This thesis focuses on the study of “autonomous dynamical systems”. The research revolves around compact smooth manifolds endowed with a parallelization F of their tangent bundle, along with a diffeomorphism of the manifold that possesses a constant derivative cocycle with respect to F. Additionally, the concept of autonomous G-action on the manifold is also introduced, where an action is considered autonomous to mean that any element of it is autonomous.

The first part of the study concentrates on autonomous dynamics on compact 2-manifolds, aiming to classify all autonomous diffeomorphisms on such manifolds.

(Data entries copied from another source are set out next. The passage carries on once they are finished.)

(* ===== verification/Walkers.v ===== *)
(** * The seven walkers together

    The walkers of discovery/lldp, cdp, fdb, ospf, bgp, isis and mpls as the modules
    that app/device_walk.go runs, what they all promise about their observations, and
    what the hub makes of observations without a port. *)

From Stdlib Require Import ZArith Lia Ascii.
From S2P Require Import Prelude GoText Discovery Limits HubValidate GraphKeys Reconcile Pdu NetAddr Walker.
From S2P Require Import Ospf Cdp Lldp Transport Bgp Mpls Isis Fdb DeviceWalk.
Open Scope Z_scope.

(** What one device gives its walkers: a session or an error for each, the answer to
    sysObjectID, the per-VLAN sessions and the clocks. *)
Record device_env := mkDeviceEnv {
  dv_acquire : string → walk_error + session;
  dv_get : oid_get;
  dv_open : string → vlan_out;
  dv_bgp : bgp_params;
  dv_fdb : fdb_params;
  dv_now : string → time
}.

Section Walkers.
Context `{U : Unicode} `{N : NetText} `{R : MapRange}.

(** [enabledModules]: the Walk of each package, with its results and without the events
    it records. *)
Definition walkers_of (d : device_env) (nets : list IPNet) : Walkers :=
  mkWalkers
    (λ local, W_value (Lldp.lldp_Walk (dv_acquire d "lldp") local nets (dv_now d "lldp")))
    (λ local, W_value (Cdp.cdp_Walk (dv_acquire d "cdp") local nets (dv_now d "cdp")))
    (λ local, W_value (Fdb.fdb_Walk (dv_fdb d) (dv_acquire d "fdb") (dv_open d) local (dv_now d "fdb")))
    (λ local, W_value (Ospf.ospf_Walk (dv_acquire d "ospf") local nets (dv_now d "ospf")))
    (λ local, W_value (Bgp.bgp_Walk (dv_bgp d) (dv_acquire d "bgp") (dv_get d) local nets (dv_now d "bgp")))
    (λ local, W_value (Isis.isis_Walk (dv_acquire d "isis") local nets (dv_now d "isis")))
    (λ local, W_value (Mpls.mpls_Walk (dv_acquire d "mpls_te") local nets (dv_now d "mpls_te"))).

(** ** What every walker promises *)

Lemma lldp_walked acquired local nets now r :
  W_value (Lldp.lldp_Walk acquired local nets now) = inr r → walked lldp_form local now r.
Proof.
  destruct r as [es oos]. intros (s & lpdus & pdus & _ & _ & _ & -> & ->)%lldp_value.
  apply (collect_walked _ _ _ (_.*1)), Forall_forall.
  intros o (x & -> & (kr & -> & _)%list_elem_of_fmap)%list_elem_of_fmap. apply lldp_out_walked.
Qed.

Lemma cdp_walked acquired local nets now r :
  W_value (Cdp.cdp_Walk acquired local nets now) = inr r → walked cdp_form local now r.
Proof.
  destruct r as [es oos]. intros (s & pdus & names & _ & _ & _ & -> & ->)%cdp_value.
  apply (collect_walked _ _ _ (_.*1)), Forall_forall.
  intros o (x & -> & (kr & -> & _)%list_elem_of_fmap)%list_elem_of_fmap. apply cdp_out_walked.
Qed.

Lemma ospf_walked acquired local nets now r :
  W_value (Ospf.ospf_Walk acquired local nets now) = inr r → walked ospf_form local now r.
Proof.
  destruct r as [es oos]. intros (s & pdus & _ & _ & ->)%ospf_value.
  apply collect_walked, Forall_forall. intros o (kr & -> & _)%list_elem_of_fmap. apply ospf_out_walked.
Qed.

(** The form of the edges of each module. *)
Definition form_of (proto : string) : option edge_form :=
  if bool_decide (proto = "lldp") then Some lldp_form
  else if bool_decide (proto = "cdp") then Some cdp_form
  else if bool_decide (proto = "fdb") then Some fdb_form
  else if bool_decide (proto = "ospf") then Some ospf_form
  else if bool_decide (proto = "bgp") then Some bgp_form
  else if bool_decide (proto = "isis") then Some isis_form
  else if bool_decide (proto = "mpls_te") then Some mpls_form
  else None.

(** The promise of a module: its successful walks have its form. *)
Definition module_walked (d : device_env) (md : Module) : Prop :=
  ∃ f, form_of (m_Proto md) = Some f ∧ ef_proto f = m_Proto md ∧
    ∀ local r, m_Walk md local = inr r → walked f local (dv_now d (m_Proto md)) r.

Lemma modules_walked d nets c md : md ∈ enabledModules c (walkers_of d nets) → module_walked d md.
Proof.
  unfold enabledModules. intros Hin.
  repeat (apply elem_of_cons in Hin as [->|Hin]); [..|by apply elem_of_nil in Hin];
    eexists; (split; [reflexivity|]; split; [reflexivity|]); intros local r;
    [apply lldp_walked|apply cdp_walked|apply fdb_walked|apply ospf_walked|apply bgp_walked
    |apply isis_walked|apply mpls_walked].
Qed.

Lemma form_typed proto f :
  form_of proto = Some f →
  (ef_proto f, ef_rank f) ∈ [("lldp", 2); ("cdp", 3); ("fdb", 4); ("isis", 5); ("ospf", 6); ("bgp", 7); ("mpls_te", 8)] ∧
  ef_conf f ∈ [ConfidenceHigh; ConfidenceMedium; ConfidenceLow] ∧ ef_adj f ∈ [AdjacencyDirect; AdjacencyUnknown] ∧
  ef_kind f ∈ [LinkKindEthernet; LinkKindIP; LinkKindMPLSTE].
Proof.
  unfold form_of. intros Hf.
  repeat (destruct (bool_decide _) in Hf; [injection Hf as <-; split_and!; by apply (bool_decide_unpack _)|]). done.
Qed.

Lemma enabledModules_protos c w : m_Proto <$> enabledModules c w = ["lldp"; "cdp"; "fdb"; "ospf"; "bgp"; "isis"; "mpls_te"].
Proof. reflexivity. Qed.
End Walkers.

(** ** Observations without a port *)

Section Portless.
Context `{U : Unicode} `{N : NetText} `{R : MapRange}.

Lemma NormalizePortName_nil : NormalizePortName "" = "".
Proof. reflexivity. Qed.

(** Neither endpoint names a port. *)
Definition portless (e : Edge) : Prop := SrcPort e = "" ∧ DstPort e = "".

Lemma ospf_portless acquired local nets now es oos :
  W_value (Ospf.ospf_Walk acquired local nets now) = inr (es, oos) → Forall portless es.
Proof.
  intros (s & pdus & _ & _ & [= -> _])%ospf_value. apply Forall_forall. intros e He%elem_of_out_edges.
  apply list_elem_of_fmap in He as (kr & He & _). symmetry in He.
  by apply ospf_out_edge in He as (ip & _ & _ & _ & _ & ->).
Qed.

Lemma buildPeerEdges_portless local peers nets now : Forall portless (buildPeerEdges local peers nets now).1.
Proof.
  apply Forall_forall. intros e He%elem_of_out_edges. apply list_elem_of_fmap in He as (r & He & _). symmetry in He.
  by apply peer_out_edge in He as (ip & _ & _ & _ & _ & _ & ->).
Qed.

Lemma bgp_portless p acquired get local nets now es oos :
  W_value (Bgp.bgp_Walk p acquired get local nets now) = inr (es, oos) → Forall portless es.
Proof.
  destruct acquired as [err|s]; [done|]. rewrite bgp_Walk_value.
  assert (∀ r, @inr walk_error _ r = inr (es, oos) → Forall portless r.1 → Forall portless es) as Hr.
  { intros r [= ->]. done. }
  destruct (vendor_source p get s) as [[spec pdus]|]; [|destruct (s oidBgpPeerTable); [done|]];
    intros Hv; (eapply Hr; [exact Hv|]); apply buildPeerEdges_portless.
Qed.

(** A link whose observation names no port is reconciled to an edge without a source
    port, which the hub refuses. *)
Lemma portless_rejected edges e p :
  e ∈ edges → keyable e = true → portless e → (∀ x, x ∈ (Reconcile edges).1 → x ∈ sp_Edges p) →
  validateSpokePayload p ≠ inr tt.
Proof.
  intros He Hk [Hs Hd] Hall Hp.
  assert (observations (normalizedGroupKey e) edges ≠ []) as (x & Hx)%link_total.
  { intros Hnil. assert (e ∈ observations (normalizedGroupKey e) edges) as Hin by (by apply list_elem_of_filter).
    rewrite Hnil in Hin. by apply elem_of_nil in Hin. }
  destruct (link_Key _ _ _ Hx) as [Hkey Hends].
  assert (x ∈ (Reconcile edges).1) as Hin%Hall by (apply elem_of_Reconcile; by rewrite Hkey).
  apply validateSpokePayload_ok in Hp as [_ _ Hes _]. rewrite Forall_forall in Hes.
  destruct (Hes x Hin) as [(_ & Hport & _) _ _ _]. apply Hport.
  apply keyable_spec in Hk as (_ & _ & Hne). unfold ends in Hends.
  destruct (normalizedGroupKey_cases e Hne) as [[_ Hg]|[_ Hg]]; rewrite Hg in Hends;
    rewrite ?Hs, ?Hd, NormalizePortName_nil in Hends; by injection Hends.
Qed.
End Portless.

(** ** Properties *)

(** C17: the observations of a device are well typed. Whatever the SNMP agent answers, every
    edge that the module walks of a device yield comes from an enabled module, names the
    device as its source, is unidirectional, carries the protocol, the confidence, the
    adjacency, the link kind and the precedence rank of that module (LLDP 2, CDP 3, FDB
    4, IS-IS 5, OSPF 6, BGP 7, MPLS-TE 8), and every out-of-scope neighbour is reported
    by the device under the protocol of an enabled module. *)
Theorem walk_results_typed `{Unicode} `{NetText} `{MapRange} (c : ModulesConfig) (d : device_env)
    (nets : list IPNet) (ov : option (list targetOverride)) (devID : string) (ip : list Z) (metrics : bool) :
  let st := walkModules c (walkers_of d nets) ov devID ip metrics in
  (∀ e, e ∈ ws_edges st → ∃ md f, md ∈ enabledModules c (walkers_of d nets) ∧ m_Enabled md = true ∧
     form_of (m_Proto md) = Some f ∧ walked_edge f devID (dv_now d (m_Proto md)) e ∧
     (DiscoveryProto e, PrecedenceRank e) ∈
       [("lldp", 2); ("cdp", 3); ("fdb", 4); ("isis", 5); ("ospf", 6); ("bgp", 7); ("mpls_te", 8)] ∧
     Confidence e ∈ [ConfidenceHigh; ConfidenceMedium; ConfidenceLow] ∧
     Adjacency e ∈ [AdjacencyDirect; AdjacencyUnknown] ∧
     LinkKind e ∈ [LinkKindEthernet; LinkKindIP; LinkKindMPLSTE]) ∧
  (∀ n, n ∈ ws_oos st → ReportingDevice n = devID ∧
     ∃ md, md ∈ enabledModules c (walkers_of d nets) ∧ m_Enabled md = true ∧ Proto n = m_Proto md).
Proof.
  cbv zeta. unfold walkModules. set (mods := enabledModules c (walkers_of d nets)).
  destruct (walk_loop metrics devID (ModulesForIP ov ip) mods) as (-> & -> & _).
  { unfold mods. rewrite enabledModules_protos. by apply (bool_decide_unpack _). }
  assert (∀ md, md ∈ filter (λ md, module_runs (ModulesForIP ov ip) md = true) mods →
    md ∈ mods ∧ m_Enabled md = true ∧ module_walked d md) as Hrun.
  { intros md [Hr Hin]%list_elem_of_filter. unfold module_runs in Hr. bprop. split; [done|]. split; [done|].
    by eapply modules_walked. }
  split.
  - intros e (md & He & (Hin & Hen & f & Hf & Hp & Hw)%Hrun)%list_elem_of_bind. exists md, f.
    split; [done|]. split; [done|]. split; [done|]. unfold walk_edges in He.
    destruct (m_Walk md devID) as [|[es os]] eqn:Hm; [by apply elem_of_nil in He|].
    destruct (Hw _ _ Hm) as [Hes _]. rewrite Forall_forall in Hes. pose proof (Hes e He) as Hwe. split; [done|].
    apply form_typed in Hf as (Ht1 & Ht2 & Ht3 & Ht4). destruct Hwe as [_ -> _ -> -> -> -> _]. by auto.
  - intros n (md & Hn & (Hin & Hen & f & Hf & Hp & Hw)%Hrun)%list_elem_of_bind. unfold walk_oos in Hn.
    destruct (m_Walk md devID) as [|[es os]] eqn:Hm; [by apply elem_of_nil in Hn|].
    destruct (Hw _ _ Hm) as [_ Hos]. rewrite Forall_forall in Hos.
    apply list_elem_of_fmap in Hn as (n' & -> & Hn'). destruct (Hos n' Hn') as [Hsrc _ _ _].
    split; [done|]. exists md. by split.
Qed.

(** one OSPF or BGP adjacency stops the pushes of a spoke. Edges of these two walkers
    name no port, and the hub requires a source port: as long as a walk sees an
    adjacency to a device of another name, no payload that carries the reconciled links
    passes the hub's validation, whatever else was observed. *)
Theorem l3_adjacency_blocks_push `{Unicode} `{NetText} `{MapRange} (d : device_env) (nets : list IPNet)
    (local : string) (es : list Edge) (oos : list OutOfScopeNeighbour) (e : Edge) (edges : list Edge)
    (p : SpokePayload) :
  DeviceWalk.ospf_Walk (walkers_of d nets) local = inr (es, oos) ∨
  DeviceWalk.bgp_Walk (walkers_of d nets) local = inr (es, oos) →
  e ∈ es → (∀ x, x ∈ es → x ∈ edges) → local ≠ "" → DstDevice e ≠ "" → DstDevice e ≠ local →
  (∀ x, x ∈ (Reconcile edges).1 → x ∈ sp_Edges p) →
  validateSpokePayload p ≠ inr tt.
Proof.
  intros Hw He Hsub Hl Hd Hne Hall.
  assert (portless e ∧ SrcDevice e = local) as [Hp Hsrc].
  { destruct Hw as [Hw|Hw]; cbn [walkers_of DeviceWalk.ospf_Walk DeviceWalk.bgp_Walk] in Hw.
    - pose proof (ospf_portless _ _ _ _ _ _ Hw) as Hp. apply ospf_walked in Hw as [Hw _].
      rewrite Forall_forall in Hp, Hw. split; [by apply Hp|]. apply (Hw e He).
    - pose proof (bgp_portless _ _ _ _ _ _ _ _ Hw) as Hp. apply bgp_walked in Hw as [Hw _].
      rewrite Forall_forall in Hp, Hw. split; [by apply Hp|]. apply (Hw e He). }
  eapply portless_rejected; [by apply Hsub| |done|done]. apply keyable_spec. by rewrite Hsrc.
Qed.

(** ** Witness *)

Definition ospf_device : device_env :=
  mkDeviceEnv (λ _, inr sample_ospf) None (λ _, VlanOpenFailed) cisco_params
    (mkFdbParams [10; 0; 0; 1] false "public" 0 true) (λ _, 7).

Definition ospf_edges : list Edge := [ospf_edge (N := go_net) "r1" [10; 0; 0; 2] 7].

Definition ospf_payload : SpokePayload :=
  mkSpokePayload "dc1" 7 [] (Reconcile (U := unicode_table) (MR := range_std) ospf_edges).1 [].

Lemma l3_adjacency_blocks_push_witness : validateSpokePayload (MR := range_std) ospf_payload ≠ inr tt.
Proof.
  apply (l3_adjacency_blocks_push (H := unicode_table) (H0 := go_net) (H1 := range_std) ospf_device [] "r1" ospf_edges []
    (ospf_edge (N := go_net) "r1" [10; 0; 0; 2] 7) ospf_edges ospf_payload).
  - left. vm_compute. reflexivity.
  - apply list_elem_of_here.
  - intros x Hx. exact Hx.
  - discriminate.
  - vm_compute. discriminate.
  - vm_compute. discriminate.
  - intros x Hx. exact Hx.
Defined.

Interestingly, the classification approach presented in dimension two holds promise for extension to higher dimensions.

In the next step, the investigation extends to autonomous dynamics on compact 3-manifolds by considering autonomous partially hyperbolic diffeomorphisms on M. A comprehensive classification is presented, which includes not only the manifold M but also the dynamics for being algebraic. It is shown that, up to finite power and cover, the autonomous dynamics is conjugate to an affine automorphism on a quotient space derived from a simply connected three-dimensional Lie group by a cocompact lattice. The Lie group belongs to one of four possibilities: R^3, the Heisenberg group, Lor(1,1), or the universal cover of SL(2,R).

Furthermore, the regularity of the framing in both two-dimensional and three-dimensional cases is discussed. In three dimensions, the results are extended to the case of framing being C^k, where k is higher or equal to 1. In the case of a C^0 framing, an extension of an Anosov toral diffeomorphism is introduced, which is partially hyperbolic but does not exhibit general algebraic properties. Consequently, a minimum requirement of C^1-autonomous is needed in order to achieve the mentioned classification.